▸ BRIEF
Search the material for "unfold" and show all lines that contain it.

*** Begin section ***

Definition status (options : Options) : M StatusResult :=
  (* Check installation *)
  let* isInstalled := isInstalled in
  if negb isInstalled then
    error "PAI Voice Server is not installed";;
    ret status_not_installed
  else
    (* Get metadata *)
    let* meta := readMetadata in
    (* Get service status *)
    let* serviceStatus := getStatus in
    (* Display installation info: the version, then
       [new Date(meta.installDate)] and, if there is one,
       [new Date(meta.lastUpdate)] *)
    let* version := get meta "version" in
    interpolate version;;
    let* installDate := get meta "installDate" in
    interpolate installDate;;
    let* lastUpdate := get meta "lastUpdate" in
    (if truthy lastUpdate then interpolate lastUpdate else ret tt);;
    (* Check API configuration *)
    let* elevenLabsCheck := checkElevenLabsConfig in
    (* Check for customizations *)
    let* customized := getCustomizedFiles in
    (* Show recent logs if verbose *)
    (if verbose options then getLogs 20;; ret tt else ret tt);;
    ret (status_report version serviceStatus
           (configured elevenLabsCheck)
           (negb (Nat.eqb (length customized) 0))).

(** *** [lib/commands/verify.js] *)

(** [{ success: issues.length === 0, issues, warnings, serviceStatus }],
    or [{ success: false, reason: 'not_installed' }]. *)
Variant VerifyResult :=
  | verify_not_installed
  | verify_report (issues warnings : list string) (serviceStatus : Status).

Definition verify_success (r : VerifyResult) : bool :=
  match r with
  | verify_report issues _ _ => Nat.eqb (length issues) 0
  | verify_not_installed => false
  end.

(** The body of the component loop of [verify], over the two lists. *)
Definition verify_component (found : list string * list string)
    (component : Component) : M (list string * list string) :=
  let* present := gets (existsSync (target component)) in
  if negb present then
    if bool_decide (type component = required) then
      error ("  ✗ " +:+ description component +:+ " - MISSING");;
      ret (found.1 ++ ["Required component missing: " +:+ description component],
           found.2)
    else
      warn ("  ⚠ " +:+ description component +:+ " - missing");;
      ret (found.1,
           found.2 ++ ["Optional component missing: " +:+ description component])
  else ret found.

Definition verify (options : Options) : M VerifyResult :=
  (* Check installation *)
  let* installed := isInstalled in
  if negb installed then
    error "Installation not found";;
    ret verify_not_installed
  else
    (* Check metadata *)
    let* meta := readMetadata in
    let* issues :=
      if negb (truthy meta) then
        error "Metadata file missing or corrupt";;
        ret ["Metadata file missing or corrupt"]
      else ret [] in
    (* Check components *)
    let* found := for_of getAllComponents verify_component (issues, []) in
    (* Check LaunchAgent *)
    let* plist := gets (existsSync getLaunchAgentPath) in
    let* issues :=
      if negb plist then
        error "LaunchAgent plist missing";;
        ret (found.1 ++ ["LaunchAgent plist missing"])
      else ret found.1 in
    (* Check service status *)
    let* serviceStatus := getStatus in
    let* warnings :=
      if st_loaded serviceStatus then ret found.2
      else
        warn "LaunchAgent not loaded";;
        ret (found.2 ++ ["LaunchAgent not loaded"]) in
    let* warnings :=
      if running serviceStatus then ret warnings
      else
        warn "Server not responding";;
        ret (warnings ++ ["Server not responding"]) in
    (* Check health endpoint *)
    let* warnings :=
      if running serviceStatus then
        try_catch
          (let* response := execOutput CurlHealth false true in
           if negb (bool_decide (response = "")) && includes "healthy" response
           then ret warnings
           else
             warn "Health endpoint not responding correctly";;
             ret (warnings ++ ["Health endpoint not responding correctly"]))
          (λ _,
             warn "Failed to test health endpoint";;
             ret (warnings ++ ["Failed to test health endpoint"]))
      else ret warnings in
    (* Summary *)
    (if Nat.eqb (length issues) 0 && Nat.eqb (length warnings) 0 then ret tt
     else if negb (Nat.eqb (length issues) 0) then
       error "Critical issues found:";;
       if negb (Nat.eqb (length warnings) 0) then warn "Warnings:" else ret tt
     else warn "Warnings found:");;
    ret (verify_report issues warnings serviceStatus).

*** End section ***
*** Begin section ***

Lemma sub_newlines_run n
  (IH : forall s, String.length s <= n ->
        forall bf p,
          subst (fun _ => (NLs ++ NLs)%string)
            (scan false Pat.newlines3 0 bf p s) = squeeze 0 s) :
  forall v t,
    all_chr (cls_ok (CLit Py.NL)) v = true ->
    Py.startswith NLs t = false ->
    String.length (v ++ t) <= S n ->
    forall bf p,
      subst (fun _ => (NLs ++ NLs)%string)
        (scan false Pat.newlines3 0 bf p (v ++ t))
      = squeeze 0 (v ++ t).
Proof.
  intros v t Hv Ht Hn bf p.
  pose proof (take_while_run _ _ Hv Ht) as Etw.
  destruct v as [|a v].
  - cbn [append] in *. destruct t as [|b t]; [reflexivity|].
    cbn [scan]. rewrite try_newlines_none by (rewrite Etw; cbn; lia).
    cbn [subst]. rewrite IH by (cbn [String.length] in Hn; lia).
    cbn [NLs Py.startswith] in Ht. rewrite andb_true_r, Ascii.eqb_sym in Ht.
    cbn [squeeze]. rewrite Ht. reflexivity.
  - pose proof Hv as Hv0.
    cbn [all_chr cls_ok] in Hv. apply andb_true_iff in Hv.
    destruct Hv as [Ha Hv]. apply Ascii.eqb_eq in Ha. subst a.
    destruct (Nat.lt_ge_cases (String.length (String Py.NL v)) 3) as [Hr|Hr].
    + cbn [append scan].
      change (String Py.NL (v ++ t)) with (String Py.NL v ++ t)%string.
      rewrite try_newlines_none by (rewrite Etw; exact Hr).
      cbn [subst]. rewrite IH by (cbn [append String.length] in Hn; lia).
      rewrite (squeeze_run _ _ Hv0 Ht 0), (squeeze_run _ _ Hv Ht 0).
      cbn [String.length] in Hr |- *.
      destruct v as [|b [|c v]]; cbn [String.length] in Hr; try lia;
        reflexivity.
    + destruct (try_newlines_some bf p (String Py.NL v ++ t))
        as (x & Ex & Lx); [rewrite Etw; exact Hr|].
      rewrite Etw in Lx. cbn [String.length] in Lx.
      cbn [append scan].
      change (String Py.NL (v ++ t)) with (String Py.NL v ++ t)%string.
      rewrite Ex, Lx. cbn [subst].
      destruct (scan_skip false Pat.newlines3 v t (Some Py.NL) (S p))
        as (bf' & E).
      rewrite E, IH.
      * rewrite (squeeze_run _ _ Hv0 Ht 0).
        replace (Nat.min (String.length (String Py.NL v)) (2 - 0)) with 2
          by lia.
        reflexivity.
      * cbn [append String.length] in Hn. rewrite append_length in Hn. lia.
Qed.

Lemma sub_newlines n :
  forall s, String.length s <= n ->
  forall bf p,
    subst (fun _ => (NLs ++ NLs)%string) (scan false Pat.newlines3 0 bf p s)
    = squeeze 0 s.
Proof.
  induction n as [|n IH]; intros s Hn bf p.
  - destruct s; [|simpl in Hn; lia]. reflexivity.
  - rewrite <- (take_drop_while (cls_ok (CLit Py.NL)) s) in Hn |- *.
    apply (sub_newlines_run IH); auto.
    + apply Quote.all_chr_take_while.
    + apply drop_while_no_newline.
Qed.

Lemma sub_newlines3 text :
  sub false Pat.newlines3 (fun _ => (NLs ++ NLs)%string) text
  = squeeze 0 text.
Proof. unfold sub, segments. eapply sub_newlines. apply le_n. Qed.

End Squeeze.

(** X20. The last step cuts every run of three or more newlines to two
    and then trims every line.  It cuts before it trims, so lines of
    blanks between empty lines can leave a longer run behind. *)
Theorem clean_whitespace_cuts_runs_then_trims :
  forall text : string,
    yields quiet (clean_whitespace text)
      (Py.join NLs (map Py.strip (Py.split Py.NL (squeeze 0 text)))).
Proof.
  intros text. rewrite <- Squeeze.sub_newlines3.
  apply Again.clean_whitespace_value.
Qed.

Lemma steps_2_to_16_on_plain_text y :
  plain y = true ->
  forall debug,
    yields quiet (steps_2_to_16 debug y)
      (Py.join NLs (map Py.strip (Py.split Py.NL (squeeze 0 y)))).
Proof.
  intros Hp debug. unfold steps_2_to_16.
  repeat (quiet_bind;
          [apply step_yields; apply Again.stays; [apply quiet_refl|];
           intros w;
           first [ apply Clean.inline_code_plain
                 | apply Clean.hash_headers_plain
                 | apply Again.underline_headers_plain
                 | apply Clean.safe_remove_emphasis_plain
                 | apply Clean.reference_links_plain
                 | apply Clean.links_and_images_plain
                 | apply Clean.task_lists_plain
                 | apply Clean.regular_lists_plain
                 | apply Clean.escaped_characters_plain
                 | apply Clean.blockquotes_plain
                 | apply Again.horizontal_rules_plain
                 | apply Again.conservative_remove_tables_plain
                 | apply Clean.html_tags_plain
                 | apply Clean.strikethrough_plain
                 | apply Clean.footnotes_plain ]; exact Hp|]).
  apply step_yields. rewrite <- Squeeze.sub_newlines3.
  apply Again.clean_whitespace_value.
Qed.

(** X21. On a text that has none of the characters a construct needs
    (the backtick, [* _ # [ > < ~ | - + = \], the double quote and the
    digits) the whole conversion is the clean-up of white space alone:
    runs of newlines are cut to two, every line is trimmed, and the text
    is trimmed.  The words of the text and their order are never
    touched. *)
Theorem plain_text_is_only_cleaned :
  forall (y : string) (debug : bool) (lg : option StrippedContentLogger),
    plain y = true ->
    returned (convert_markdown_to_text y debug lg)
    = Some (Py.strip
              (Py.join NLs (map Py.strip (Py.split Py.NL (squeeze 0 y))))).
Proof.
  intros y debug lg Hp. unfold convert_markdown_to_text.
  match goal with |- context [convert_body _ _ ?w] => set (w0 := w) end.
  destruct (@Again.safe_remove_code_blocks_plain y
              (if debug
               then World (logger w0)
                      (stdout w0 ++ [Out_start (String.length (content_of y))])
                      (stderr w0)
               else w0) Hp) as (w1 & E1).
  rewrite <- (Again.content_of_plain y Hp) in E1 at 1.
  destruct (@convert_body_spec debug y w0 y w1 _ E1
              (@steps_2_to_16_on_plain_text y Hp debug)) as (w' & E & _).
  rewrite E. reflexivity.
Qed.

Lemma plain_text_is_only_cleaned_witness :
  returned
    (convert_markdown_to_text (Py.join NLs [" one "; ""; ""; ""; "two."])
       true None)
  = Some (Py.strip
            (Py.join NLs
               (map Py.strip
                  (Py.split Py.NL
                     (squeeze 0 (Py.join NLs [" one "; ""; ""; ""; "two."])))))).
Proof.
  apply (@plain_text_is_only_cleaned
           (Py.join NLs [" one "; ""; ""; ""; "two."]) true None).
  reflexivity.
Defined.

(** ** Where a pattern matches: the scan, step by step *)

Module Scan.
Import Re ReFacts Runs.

*** End section ***
*** Begin section ***

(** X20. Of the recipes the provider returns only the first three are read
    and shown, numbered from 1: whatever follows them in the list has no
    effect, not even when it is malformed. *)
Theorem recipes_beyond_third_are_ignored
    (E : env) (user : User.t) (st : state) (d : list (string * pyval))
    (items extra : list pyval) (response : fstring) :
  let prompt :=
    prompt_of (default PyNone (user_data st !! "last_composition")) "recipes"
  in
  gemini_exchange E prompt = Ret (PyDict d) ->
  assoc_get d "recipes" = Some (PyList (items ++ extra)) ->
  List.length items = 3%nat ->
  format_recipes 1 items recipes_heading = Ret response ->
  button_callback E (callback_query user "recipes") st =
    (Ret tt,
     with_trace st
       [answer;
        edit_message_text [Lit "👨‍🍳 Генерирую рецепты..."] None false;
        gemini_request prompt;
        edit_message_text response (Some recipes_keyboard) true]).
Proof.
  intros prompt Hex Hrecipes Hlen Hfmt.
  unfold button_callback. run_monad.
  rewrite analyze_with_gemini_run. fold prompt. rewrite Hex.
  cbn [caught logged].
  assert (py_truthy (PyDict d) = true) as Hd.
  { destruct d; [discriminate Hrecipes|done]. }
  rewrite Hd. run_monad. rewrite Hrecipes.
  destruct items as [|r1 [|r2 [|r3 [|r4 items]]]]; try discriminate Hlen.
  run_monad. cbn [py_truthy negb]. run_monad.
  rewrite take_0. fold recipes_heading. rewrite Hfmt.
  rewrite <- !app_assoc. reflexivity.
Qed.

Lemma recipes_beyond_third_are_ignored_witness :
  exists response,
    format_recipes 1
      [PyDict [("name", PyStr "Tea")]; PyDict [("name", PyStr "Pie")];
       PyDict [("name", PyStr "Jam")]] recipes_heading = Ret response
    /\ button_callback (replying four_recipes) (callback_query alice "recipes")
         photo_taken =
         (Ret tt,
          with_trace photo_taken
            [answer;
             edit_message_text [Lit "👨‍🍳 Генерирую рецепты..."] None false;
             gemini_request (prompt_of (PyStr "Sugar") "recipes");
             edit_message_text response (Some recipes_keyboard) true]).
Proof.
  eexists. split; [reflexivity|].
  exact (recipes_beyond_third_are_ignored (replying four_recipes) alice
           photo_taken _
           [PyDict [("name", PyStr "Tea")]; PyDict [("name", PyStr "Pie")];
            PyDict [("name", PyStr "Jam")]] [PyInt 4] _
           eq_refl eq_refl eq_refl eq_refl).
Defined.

*** End section ***

▸ REPLY TO THE TASK
Proof. unfold sub, segments. eapply sub_newlines. apply le_n. Qed.
  intros Hp debug. unfold steps_2_to_16.
  intros y debug lg Hp. unfold convert_markdown_to_text.
  unfold button_callback. run_monad.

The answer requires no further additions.